If I learned anything in 35 years of wearing a badge and making decisions that impact others' lives it is that I should get as much information as possible before making a decision, or, in my case, shooting off my mouth.
As a columnist, in the past few years I’ve had to backtrack and let the readers know I made decisions too hastily on some matters.
This time, it’s different. I’m trying to bring the complete story to other journalists, reporters, and letter writers who jumped the gun before knowing all the facts. The situation involves Judge Patricia Cookson from the El Cajon Court, along with convicted killer Danne Desbrow, and the family of Desbrow’s murder victim, Kevin Santos.
A jury found Desbrow guilty of murder. In September, Judge Cookson sentenced him to 53 years in prison, the most she could. The judge was roundly criticized for performing a marriage ceremony for Desbrow and the mother of his child in the courtroom at the conclusion of the sentencing.
People went nuts. Santos’s family obtained the services of a victim advocate attorney from Washington D.C. The family wants to file a judicial misconduct complaint against Judge Cookson and figured they had to get someone from out of state.
Judge Cookson was also criticized for letting the marriage participants eat a piece of cake she had baked. Take heart, folks; that is only part of the story. What the populace doesn’t know is that Desbrow is a bad news inmate. He fought with everyone and had to wear a “shock belt” because he would go after fellow inmates and jail deputies alike. He was nasty.

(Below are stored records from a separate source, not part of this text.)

(** * Metronome: the beat scheduler, the tempo and signature setters and the
    sound emitters, embedded from the JavaScript sources.

    Conventions of the embedding.

    - JavaScript numbers that carry clock times, tempi and gains are exact
      rationals ([Q]); the rounding of IEEE doubles is not modelled.  The
      public setters, which can be handed [NaN] or an infinity, take a [num],
      which adds those values; the sound emitters are modelled on the finite
      numbers their callers pass.
    - Beat counters are integers ([Z]); [%] is [Z.rem].
    - Host effects (timers, log lines, the callback being invoked, DOM events)
      are returned as a list of [Effect]s next to the new state.
    - The fields [lookahead], [scheduleAheadTime], [minScheduleInterval],
      [maxScheduleInterval] and [maxAllowedErrors] of the scheduler object are
      never assigned after creation; they are constants here. *)

From Stdlib Require Import String ZArith QArith Qround Qminmax Qabs List Bool Lia Lqa.
Import ListNotations.
Open Scope Q_scope.

(** ** Comparisons on rationals as booleans *)

Definition Qltb (x y : Q) : bool := negb (Qle_bool y x).

(** ** Host effects *)

Inductive TimerTask : Type :=
| TickTask            (* () => this.schedulerLoop() *)
| RecoveryTask        (* the async closure of attemptRecovery *)
| ToggleUnlockTask.   (* () => { toggleLock = false } *)

Inductive Effect : Type :=
| Dispatch (beatTime : Q) (beatNumber : Z)   (* schedulerCallback(nextBeatTime, currentBeat) *)
| HandleAudioError (context : string)
| HandleConfigError (context : string)
| ConsoleWarn (what : string)
| ConsoleLog (what : string)
| SetTimeout (task : TimerTask) (delay : Q)
| ClearTimeout (task : TimerTask)
| ResumeAudio                                  (* audioContext.resume() *)
| CreateAudioContext                           (* new AudioContext(...) *)
| PlaySound (firstBeat : bool) (time : Q) (volume : Q)   (* playSound({type, time, volume}) *)
| WindowEvent (name : string).

(** The beats handed to the callback, in order. *)
Fixpoint dispatched (es : list Effect) : list (Q * Z) :=
  match es with
  | [] => []
  | Dispatch t b :: es' => (t, b) :: dispatched es'
  | _ :: es' => dispatched es'
  end.

(** ** The scheduler object (audio/scheduler.js) *)

Module Sched.

Inductive ContextState : Type := Running | Suspended | Closed.

(** The host's AudioContext as the scheduler reads it. *)
Record AudioContext : Type := mkContext {
  ctx_state : ContextState;
  currentTime : Q
}.

Record PerformanceStats : Type := mkStats {
  beatsScheduled : Z;
  successfulBeats : Z;
  failedBeats : Z;
  averageLatency : Q;
  totalLatency : Q;
  startTime : option Z
}.

Definition freshStats : PerformanceStats :=
  mkStats 0 0 0 0 0 None.

(** What the scheduler learns from calling the beat callback: [true] when it
    returns, [false] when it throws.  This describes a callback that does not
    call back into the scheduler; [Reentrant] and [Application] below describe
    the ones that do. *)
Definition Callback : Type := Q -> Z -> bool.

Record Scheduler : Type := mkScheduler {
  audioContext : option AudioContext;
  isRunning : bool;
  currentBeat : Z;
  nextBeatTime : Q;
  schedulerCallback : option Callback;
  lastUpdateTime : Z;
  timerID : option Q;          (* handle of the last tick timer: the delay it was armed with *)
  errorCount : Z;
  recoveryTimeout : option Q;  (* handle of the pending recovery timer *)
  performanceStats : PerformanceStats
}.

Definition lookahead : Q := 25.
Definition scheduleAheadTime : Q := 0.2.
Definition minScheduleInterval : Q := 1.
Definition maxScheduleInterval : Q := 100.
Definition maxAllowedErrors : Z := 3.
Definition maxSchedulesPerIteration : nat := 20.

(** The object literal exported by the module. *)
Definition scheduler0 : Scheduler :=
  mkScheduler None false 1 0 None 0 None 0 None freshStats.

(** Field assignments. *)
Definition set_audioContext (v : option AudioContext) (s : Scheduler) : Scheduler :=
  mkScheduler v (isRunning s) (currentBeat s) (nextBeatTime s) (schedulerCallback s)
    (lastUpdateTime s) (timerID s) (errorCount s) (recoveryTimeout s) (performanceStats s).
Definition set_isRunning (v : bool) (s : Scheduler) : Scheduler :=
  mkScheduler (audioContext s) v (currentBeat s) (nextBeatTime s) (schedulerCallback s)
    (lastUpdateTime s) (timerID s) (errorCount s) (recoveryTimeout s) (performanceStats s).
Definition set_currentBeat (v : Z) (s : Scheduler) : Scheduler :=
  mkScheduler (audioContext s) (isRunning s) v (nextBeatTime s) (schedulerCallback s)
    (lastUpdateTime s) (timerID s) (errorCount s) (recoveryTimeout s) (performanceStats s).
Definition set_nextBeatTime (v : Q) (s : Scheduler) : Scheduler :=
  mkScheduler (audioContext s) (isRunning s) (currentBeat s) v (schedulerCallback s)
    (lastUpdateTime s) (timerID s) (errorCount s) (recoveryTimeout s) (performanceStats s).
Definition set_schedulerCallback (v : option Callback) (s : Scheduler) : Scheduler :=
  mkScheduler (audioContext s) (isRunning s) (currentBeat s) (nextBeatTime s) v
    (lastUpdateTime s) (timerID s) (errorCount s) (recoveryTimeout s) (performanceStats s).
Definition set_lastUpdateTime (v : Z) (s : Scheduler) : Scheduler :=
  mkScheduler (audioContext s) (isRunning s) (currentBeat s) (nextBeatTime s) (schedulerCallback s)
    v (timerID s) (errorCount s) (recoveryTimeout s) (performanceStats s).
Definition set_timerID (v : option Q) (s : Scheduler) : Scheduler :=
  mkScheduler (audioContext s) (isRunning s) (currentBeat s) (nextBeatTime s) (schedulerCallback s)
    (lastUpdateTime s) v (errorCount s) (recoveryTimeout s) (performanceStats s).
Definition set_errorCount (v : Z) (s : Scheduler) : Scheduler :=
  mkScheduler (audioContext s) (isRunning s) (currentBeat s) (nextBeatTime s) (schedulerCallback s)
    (lastUpdateTime s) (timerID s) v (recoveryTimeout s) (performanceStats s).
Definition set_recoveryTimeout (v : option Q) (s : Scheduler) : Scheduler :=
  mkScheduler (audioContext s) (isRunning s) (currentBeat s) (nextBeatTime s) (schedulerCallback s)
    (lastUpdateTime s) (timerID s) (errorCount s) v (performanceStats s).
Definition set_performanceStats (v : PerformanceStats) (s : Scheduler) : Scheduler :=
  mkScheduler (audioContext s) (isRunning s) (currentBeat s) (nextBeatTime s) (schedulerCallback s)
    (lastUpdateTime s) (timerID s) (errorCount s) (recoveryTimeout s) v.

During the trial, Judge Cookson afforded him a modicum of respect. Believe it or not, it worked. Desbrow reacted to the civility by being a decent inmate and defendant. Because she was polite to him and let them remove the belt, he behaved himself. If you treat a person like an animal that person will likely act like an animal. Cookson’s efforts were repaid by decent behavior on Desbrow’s part.
Once a convict is in prison, marriage vows exchanged within the state slam are a tough thing to pull off. It can be done, but marriage behind bars isn’t easy. Some ask why marriage for a convict should be easy and I don’t have a ready answer. Because Desbrow hadn’t yet climbed on the prison bus, Judge Cookson opted to perform the ceremony in her courtroom with a minimum of difficulty, thus saving a lot of later difficulty.

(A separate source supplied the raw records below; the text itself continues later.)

Definition checkAuthor (index : nat) (author : Author) : list ValidationError.t :=
  let n := nat_to_string (index + 1) in
  if is_group author then
    (* Group authors only need a name, no initials *)
    if blank (lastName author) then
      [violation (js "authorFormat") (js "authors")
                 (js "Author " ++ n ++ js " missing organization name")
                 Error (json_author author) None false]
    else []
  else
    (if negb (nonempty (initials author)) then
       [violation (js "authorFormat") (js "authors")
                  (js "Author " ++ n ++ js " (" ++ lastName author ++ js ") missing initials")
                  Error (lastName author) None false]
     else if negb (test initialsPattern (initials author)) then
       [violation (js "authorFormat") (js "authors")
                  (js "Author " ++ n ++ js " initials should be formatted as " ++ dq
                   ++ js "F. M." ++ dq ++ js " (with spaces and periods)")
                  Error (initials author) (Some (suggestInitials (initials author))) true]
     else [])
    ++
    (if blank (lastName author) then
       [violation (js "authorFormat") (js "authors")
                  (js "Author " ++ n ++ js " missing last name")
                  Error (json_author author) None false]
     else []).

Fixpoint forEach_author (index : nat) (l : list Author) : list ValidationError.t :=
  match l with
  | [] => []
  | a :: t => checkAuthor index a ++ forEach_author (S index) t
  end.

Definition checkAuthorFormat (citation : ParsedCitation) : list ValidationError.t :=
  forEach_author 0 (authors citation).
(** * Orientation reset and mounting calibration of SlimeVR trackers

    Shallow embedding of the angle helpers of [MountingResetTests]
    (posRad, anglesApproxEqual, in binary32) and of the per-tracker calibration
    engine that the tests drive through [TrackerResetsHandler]. *)

From Stdlib Require Import ZArith Bool Reals Lra Lia Ascii List.
From Corelib Require Import SpecFloat.

Open Scope Z_scope.

(** ** Kotlin [Float]: IEEE-754 binary32 *)

Module F32.

Definition prec : Z := 24.
Definition emax : Z := 128.

Definition float := spec_float.

Definition fsub (a b : float) : float := SFsub prec emax a b.
Definition fadd (a b : float) : float := SFadd prec emax a b.
Definition fmul (a b : float) : float := SFmul prec emax a b.
Definition fdiv (a b : float) : float := SFdiv prec emax a b.
Definition fabs (a : float) : float := SFabs a.
Definition flt (a b : float) : bool := SFltb a b.

(** A small integer as a float (exact). *)
Definition of_int (n : Z) : float := binary_normalize prec emax n 0 false.

(** A decimal literal [n / d] such as [0.001f]: the float nearest to the
    rational value, which is what the compiler stores. *)
Definition lit (n d : Z) : float := fdiv (of_int n) (of_int d).

(** [FastMath.PI = (float) Math.PI], bit pattern 0x40490FDB. *)
Definition PI : float := S754_finite false 13176795 (-22).

(** [FastMath.TWO_PI = 2.0f * PI]. *)
Definition TWO_PI : float := fmul (of_int 2) PI.

(** Modelled from the spec: [FastMath.isApproxEqual] and its default
    tolerance are not under src/. The spec (sections 3 and 8): two angles are
    equal when they "differ by less than a small angular tolerance",
    the tolerance being 1e-3 rad. *)
Definition ZERO_TOLERANCE : float := lit 1 1000.

Definition isApproxEqual (a b : float) : bool :=
  flt (fabs (fsub a b)) ZERO_TOLERANCE.

(** Kotlin's [%] on [Float] (the JVM's [frem]): the remainder of the
    division truncated toward zero, which is exact, with the sign of the
    dividend; NaN when the dividend is infinite or the divisor zero, the
    dividend itself when it is zero or the divisor infinite. *)
Definition frem (x y : float) : float :=
  match x, y with
  | S754_nan, _ | _, S754_nan => S754_nan
  | S754_infinity _, _ => S754_nan
  | _, S754_zero _ => S754_nan
  | S754_zero _, _ => x
  | S754_finite _ _ _, S754_infinity _ => x
  | S754_finite sx mx ex, S754_finite _ my ey =>
      let e := Z.min ex ey in
      let r := Z.rem (Zpos mx * 2 ^ (ex - e)) (Zpos my * 2 ^ (ey - e)) in
      if Z.eqb r 0 then S754_zero sx
      else binary_normalize prec emax (if sx then - r else r) e sx
  end.

(** [posRad] (MountingResetTests.kt, lines 164-168); [abs] is
    [Math.abs], which clears the sign. *)
Definition posRad (rot : float) : float :=
  let redRot := frem rot TWO_PI in
  fabs (if flt rot (S754_zero false) then fadd TWO_PI redRot else redRot).

(** [anglesApproxEqual] (MountingResetTests.kt, lines 182-184). *)
Definition anglesApproxEqual (a b : float) : bool :=
  isApproxEqual a b ||
  isApproxEqual (fsub a TWO_PI) b ||
  isApproxEqual a (fsub b TWO_PI).

End F32.

(** The inputs of claim C5, as the test would compute them in [Float]. *)
Definition C5_small : F32.float := F32.lit 1 1000.
Definition C5_near_two_pi : F32.float := F32.fsub F32.TWO_PI (F32.lit 1 1000).
Definition C5_half : F32.float := F32.lit 5 10000.
Definition C5_two_pi_minus_half : F32.float := F32.fsub F32.TWO_PI (F32.lit 5 10000).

Her Honor didn’t do the ceremony until after she had imposed a maximum sentence and cleared the courtroom. Sure, a bunch of deputies had to be there, but so what? Standing around is what courtroom deputies do best. If Desbrow would have acted up, he would have paid the price and he knew it.
As for the cake, this was yet another item blown out of proportion. Judge Cookson is an accomplished baker. She is constantly bringing in goodies for the court staff. She didn’t bake a cake specifically for the bride and groom. It was for everyone. The happy couple received a slice, and nothing more.
Had Desbrow been treated badly he undoubtedly would have continued to cause trouble for everyone, including the staff at whatever state penal institution he was sent.
I knew Judge Cookson when she was Patty Rogalski, a deputy district attorney of the finest kind. She was even-handed and fair. From my sources, she is the same as a judge.
Cut her some slack, for crying out loud. She probably saved the jail staff and the future prison staff a world of trouble just by being decent to this punk of a cold-blooded killer. It wasn’t as if she had given him a wink before sentencing.
She hammered him with the max, but then made life easier for everyone, not just him.
Basinski is a retired 35-year police officer.